Task to carry out —
What number of lines in the entries hold the string "bool"? Answer with it alone.

Collected data:
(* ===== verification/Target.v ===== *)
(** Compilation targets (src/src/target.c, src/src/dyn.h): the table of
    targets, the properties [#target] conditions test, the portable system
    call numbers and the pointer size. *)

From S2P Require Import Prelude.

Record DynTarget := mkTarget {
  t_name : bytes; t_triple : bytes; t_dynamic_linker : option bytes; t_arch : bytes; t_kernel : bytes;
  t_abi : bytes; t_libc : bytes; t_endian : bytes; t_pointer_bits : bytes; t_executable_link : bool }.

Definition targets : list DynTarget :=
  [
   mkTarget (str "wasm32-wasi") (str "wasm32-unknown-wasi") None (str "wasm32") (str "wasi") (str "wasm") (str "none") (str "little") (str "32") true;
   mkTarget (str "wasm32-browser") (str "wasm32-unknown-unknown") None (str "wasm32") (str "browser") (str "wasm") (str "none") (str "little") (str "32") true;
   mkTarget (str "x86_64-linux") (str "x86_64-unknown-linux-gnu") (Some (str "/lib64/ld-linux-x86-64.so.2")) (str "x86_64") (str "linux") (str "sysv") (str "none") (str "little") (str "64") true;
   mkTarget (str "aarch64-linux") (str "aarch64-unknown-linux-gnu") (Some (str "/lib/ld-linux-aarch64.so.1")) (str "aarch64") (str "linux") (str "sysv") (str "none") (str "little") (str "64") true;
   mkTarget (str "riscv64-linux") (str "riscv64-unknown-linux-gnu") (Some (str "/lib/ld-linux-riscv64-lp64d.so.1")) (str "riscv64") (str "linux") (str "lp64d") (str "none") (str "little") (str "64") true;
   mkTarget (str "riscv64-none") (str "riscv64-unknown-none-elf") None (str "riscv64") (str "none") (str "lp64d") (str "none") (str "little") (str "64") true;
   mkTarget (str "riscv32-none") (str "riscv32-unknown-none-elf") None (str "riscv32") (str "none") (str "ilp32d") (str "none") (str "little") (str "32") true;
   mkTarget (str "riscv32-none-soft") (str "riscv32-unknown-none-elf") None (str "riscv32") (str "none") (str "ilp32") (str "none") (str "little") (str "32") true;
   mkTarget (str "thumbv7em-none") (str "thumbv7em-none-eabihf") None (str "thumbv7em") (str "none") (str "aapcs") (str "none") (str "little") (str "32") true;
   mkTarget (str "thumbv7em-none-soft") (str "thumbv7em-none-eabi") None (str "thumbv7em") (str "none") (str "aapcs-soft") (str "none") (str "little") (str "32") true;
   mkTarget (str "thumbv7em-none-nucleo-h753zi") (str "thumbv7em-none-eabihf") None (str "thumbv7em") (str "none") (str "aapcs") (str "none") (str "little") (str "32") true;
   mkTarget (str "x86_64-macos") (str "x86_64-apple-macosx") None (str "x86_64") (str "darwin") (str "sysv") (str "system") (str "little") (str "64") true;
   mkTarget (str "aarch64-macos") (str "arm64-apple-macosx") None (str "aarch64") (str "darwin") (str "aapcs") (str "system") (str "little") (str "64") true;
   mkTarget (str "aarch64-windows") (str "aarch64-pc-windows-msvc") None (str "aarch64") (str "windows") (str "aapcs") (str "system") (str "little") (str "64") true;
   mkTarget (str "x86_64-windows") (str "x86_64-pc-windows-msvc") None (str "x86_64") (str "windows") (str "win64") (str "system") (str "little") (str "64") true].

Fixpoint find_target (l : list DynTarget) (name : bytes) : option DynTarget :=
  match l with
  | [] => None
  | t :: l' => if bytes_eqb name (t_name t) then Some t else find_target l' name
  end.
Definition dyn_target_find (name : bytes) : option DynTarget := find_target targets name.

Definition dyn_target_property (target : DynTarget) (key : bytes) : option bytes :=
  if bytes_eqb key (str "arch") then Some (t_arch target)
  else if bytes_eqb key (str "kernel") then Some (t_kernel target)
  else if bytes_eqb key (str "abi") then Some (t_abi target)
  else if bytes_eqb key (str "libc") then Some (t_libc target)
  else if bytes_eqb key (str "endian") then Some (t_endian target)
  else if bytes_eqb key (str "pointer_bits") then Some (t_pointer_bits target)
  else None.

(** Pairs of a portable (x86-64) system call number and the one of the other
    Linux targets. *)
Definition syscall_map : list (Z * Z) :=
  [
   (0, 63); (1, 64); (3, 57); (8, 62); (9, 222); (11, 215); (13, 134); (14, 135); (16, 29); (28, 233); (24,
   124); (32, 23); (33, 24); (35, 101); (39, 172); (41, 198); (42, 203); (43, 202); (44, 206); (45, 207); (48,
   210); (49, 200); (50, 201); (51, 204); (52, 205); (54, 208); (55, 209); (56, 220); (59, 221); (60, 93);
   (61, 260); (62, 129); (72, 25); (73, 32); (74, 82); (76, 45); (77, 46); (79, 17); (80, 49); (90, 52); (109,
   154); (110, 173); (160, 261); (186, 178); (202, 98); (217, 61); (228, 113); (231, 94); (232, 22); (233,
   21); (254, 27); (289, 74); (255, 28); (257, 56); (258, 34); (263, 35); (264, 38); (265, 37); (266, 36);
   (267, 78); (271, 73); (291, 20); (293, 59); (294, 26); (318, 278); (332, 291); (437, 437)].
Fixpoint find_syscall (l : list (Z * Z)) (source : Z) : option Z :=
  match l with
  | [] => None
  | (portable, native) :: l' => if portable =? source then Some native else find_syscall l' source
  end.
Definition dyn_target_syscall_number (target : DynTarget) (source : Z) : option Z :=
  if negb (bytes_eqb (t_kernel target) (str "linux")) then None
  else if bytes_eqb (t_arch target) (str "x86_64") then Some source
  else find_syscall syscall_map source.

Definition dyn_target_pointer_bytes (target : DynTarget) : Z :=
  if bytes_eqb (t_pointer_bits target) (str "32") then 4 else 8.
...
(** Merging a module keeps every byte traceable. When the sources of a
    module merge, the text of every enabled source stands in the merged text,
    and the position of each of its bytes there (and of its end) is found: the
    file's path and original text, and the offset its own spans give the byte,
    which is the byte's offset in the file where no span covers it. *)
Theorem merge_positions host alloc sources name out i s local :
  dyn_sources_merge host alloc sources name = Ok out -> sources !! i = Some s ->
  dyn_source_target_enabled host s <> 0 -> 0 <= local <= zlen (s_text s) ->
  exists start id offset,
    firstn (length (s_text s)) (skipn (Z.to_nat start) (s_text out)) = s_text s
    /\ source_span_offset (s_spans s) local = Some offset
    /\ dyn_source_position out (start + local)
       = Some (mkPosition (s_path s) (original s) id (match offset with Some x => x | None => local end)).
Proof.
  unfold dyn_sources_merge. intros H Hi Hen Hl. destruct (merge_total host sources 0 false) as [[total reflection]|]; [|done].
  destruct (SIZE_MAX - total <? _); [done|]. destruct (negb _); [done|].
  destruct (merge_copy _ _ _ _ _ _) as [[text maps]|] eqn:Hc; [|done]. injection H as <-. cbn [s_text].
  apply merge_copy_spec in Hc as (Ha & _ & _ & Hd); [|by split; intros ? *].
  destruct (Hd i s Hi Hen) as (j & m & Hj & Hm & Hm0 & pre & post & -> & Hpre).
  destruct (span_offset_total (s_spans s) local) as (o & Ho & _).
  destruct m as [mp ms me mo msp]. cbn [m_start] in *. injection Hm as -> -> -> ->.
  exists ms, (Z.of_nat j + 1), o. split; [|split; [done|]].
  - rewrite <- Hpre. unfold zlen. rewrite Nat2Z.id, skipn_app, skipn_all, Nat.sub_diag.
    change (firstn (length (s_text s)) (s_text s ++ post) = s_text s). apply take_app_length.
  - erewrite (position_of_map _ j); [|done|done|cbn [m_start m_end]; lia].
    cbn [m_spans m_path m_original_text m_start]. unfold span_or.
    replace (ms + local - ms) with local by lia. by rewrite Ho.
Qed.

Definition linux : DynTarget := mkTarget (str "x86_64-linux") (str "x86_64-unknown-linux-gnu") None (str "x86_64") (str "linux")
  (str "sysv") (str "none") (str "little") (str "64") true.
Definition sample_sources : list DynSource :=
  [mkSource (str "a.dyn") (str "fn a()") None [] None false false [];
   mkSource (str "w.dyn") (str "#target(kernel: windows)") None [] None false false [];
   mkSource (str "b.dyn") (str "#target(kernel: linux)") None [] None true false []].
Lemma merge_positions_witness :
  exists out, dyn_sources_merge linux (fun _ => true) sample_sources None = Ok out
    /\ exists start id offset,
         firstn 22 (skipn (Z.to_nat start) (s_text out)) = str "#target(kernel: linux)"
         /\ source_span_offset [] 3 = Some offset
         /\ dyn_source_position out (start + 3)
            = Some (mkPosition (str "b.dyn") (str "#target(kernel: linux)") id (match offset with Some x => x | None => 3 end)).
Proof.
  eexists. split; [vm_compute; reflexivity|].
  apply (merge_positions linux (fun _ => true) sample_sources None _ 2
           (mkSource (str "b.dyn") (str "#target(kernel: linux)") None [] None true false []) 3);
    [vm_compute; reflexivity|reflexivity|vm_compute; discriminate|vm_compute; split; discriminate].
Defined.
==
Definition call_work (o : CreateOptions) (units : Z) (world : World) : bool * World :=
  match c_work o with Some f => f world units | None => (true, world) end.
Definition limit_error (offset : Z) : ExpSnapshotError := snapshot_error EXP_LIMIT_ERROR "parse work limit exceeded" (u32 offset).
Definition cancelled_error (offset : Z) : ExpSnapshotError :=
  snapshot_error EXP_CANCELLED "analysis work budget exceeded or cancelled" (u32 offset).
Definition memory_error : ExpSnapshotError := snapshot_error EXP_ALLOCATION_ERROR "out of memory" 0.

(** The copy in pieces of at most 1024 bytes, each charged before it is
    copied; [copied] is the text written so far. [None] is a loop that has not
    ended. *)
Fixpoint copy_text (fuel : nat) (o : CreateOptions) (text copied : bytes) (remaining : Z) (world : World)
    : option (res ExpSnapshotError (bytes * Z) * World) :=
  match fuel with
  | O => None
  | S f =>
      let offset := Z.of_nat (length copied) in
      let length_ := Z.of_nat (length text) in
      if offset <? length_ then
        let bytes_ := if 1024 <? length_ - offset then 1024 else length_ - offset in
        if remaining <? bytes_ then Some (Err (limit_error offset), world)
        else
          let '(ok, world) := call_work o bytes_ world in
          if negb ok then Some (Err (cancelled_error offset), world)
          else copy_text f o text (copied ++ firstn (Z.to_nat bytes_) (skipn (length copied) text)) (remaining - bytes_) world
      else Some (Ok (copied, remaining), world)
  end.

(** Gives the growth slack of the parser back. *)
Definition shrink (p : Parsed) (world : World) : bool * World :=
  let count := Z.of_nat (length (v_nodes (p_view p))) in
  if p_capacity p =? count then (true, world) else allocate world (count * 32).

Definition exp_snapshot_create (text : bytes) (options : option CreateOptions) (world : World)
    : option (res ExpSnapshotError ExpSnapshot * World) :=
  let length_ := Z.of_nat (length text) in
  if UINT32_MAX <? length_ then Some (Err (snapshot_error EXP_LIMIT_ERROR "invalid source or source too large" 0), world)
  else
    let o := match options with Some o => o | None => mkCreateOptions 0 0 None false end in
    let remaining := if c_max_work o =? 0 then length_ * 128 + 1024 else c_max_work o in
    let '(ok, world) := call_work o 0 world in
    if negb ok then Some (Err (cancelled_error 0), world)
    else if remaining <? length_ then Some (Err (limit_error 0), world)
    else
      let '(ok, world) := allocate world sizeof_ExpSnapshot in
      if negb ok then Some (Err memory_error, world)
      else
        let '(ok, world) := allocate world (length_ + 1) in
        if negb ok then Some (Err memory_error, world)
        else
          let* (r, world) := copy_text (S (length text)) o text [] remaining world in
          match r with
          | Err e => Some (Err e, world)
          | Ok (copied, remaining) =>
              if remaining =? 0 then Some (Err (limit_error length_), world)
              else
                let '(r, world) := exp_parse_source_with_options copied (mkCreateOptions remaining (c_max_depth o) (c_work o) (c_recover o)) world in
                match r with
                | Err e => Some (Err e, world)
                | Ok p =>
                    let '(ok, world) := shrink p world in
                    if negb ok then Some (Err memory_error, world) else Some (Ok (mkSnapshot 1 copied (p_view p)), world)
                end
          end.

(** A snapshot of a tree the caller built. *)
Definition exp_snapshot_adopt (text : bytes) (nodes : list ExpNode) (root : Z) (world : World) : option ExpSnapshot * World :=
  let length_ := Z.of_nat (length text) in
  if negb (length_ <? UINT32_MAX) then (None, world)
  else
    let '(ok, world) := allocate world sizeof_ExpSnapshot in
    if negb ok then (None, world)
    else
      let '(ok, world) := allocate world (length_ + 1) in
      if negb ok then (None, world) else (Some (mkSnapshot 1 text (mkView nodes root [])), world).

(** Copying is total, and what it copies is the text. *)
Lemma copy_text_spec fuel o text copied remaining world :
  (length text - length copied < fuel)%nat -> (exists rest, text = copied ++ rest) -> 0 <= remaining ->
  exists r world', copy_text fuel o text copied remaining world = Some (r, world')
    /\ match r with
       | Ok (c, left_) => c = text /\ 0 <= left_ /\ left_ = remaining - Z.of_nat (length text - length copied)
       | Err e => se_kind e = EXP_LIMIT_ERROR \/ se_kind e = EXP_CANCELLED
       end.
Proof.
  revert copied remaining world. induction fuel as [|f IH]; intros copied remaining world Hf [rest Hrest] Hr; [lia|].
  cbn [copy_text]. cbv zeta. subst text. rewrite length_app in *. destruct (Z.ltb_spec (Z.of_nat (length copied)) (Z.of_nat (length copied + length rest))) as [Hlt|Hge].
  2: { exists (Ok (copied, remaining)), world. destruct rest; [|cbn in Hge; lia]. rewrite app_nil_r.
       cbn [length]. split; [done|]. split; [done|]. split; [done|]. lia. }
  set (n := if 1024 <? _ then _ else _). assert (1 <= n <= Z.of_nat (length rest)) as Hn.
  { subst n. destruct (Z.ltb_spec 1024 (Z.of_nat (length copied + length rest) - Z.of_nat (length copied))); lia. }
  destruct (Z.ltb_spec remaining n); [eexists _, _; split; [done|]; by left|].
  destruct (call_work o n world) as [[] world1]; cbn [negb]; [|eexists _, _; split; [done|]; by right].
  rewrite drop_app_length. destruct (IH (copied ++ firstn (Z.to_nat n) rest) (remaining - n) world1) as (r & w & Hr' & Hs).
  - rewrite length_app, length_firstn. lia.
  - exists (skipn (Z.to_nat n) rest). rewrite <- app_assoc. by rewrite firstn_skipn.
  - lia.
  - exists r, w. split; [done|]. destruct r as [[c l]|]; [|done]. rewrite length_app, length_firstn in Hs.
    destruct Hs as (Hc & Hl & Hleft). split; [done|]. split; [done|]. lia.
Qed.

Answer to this exercise —
3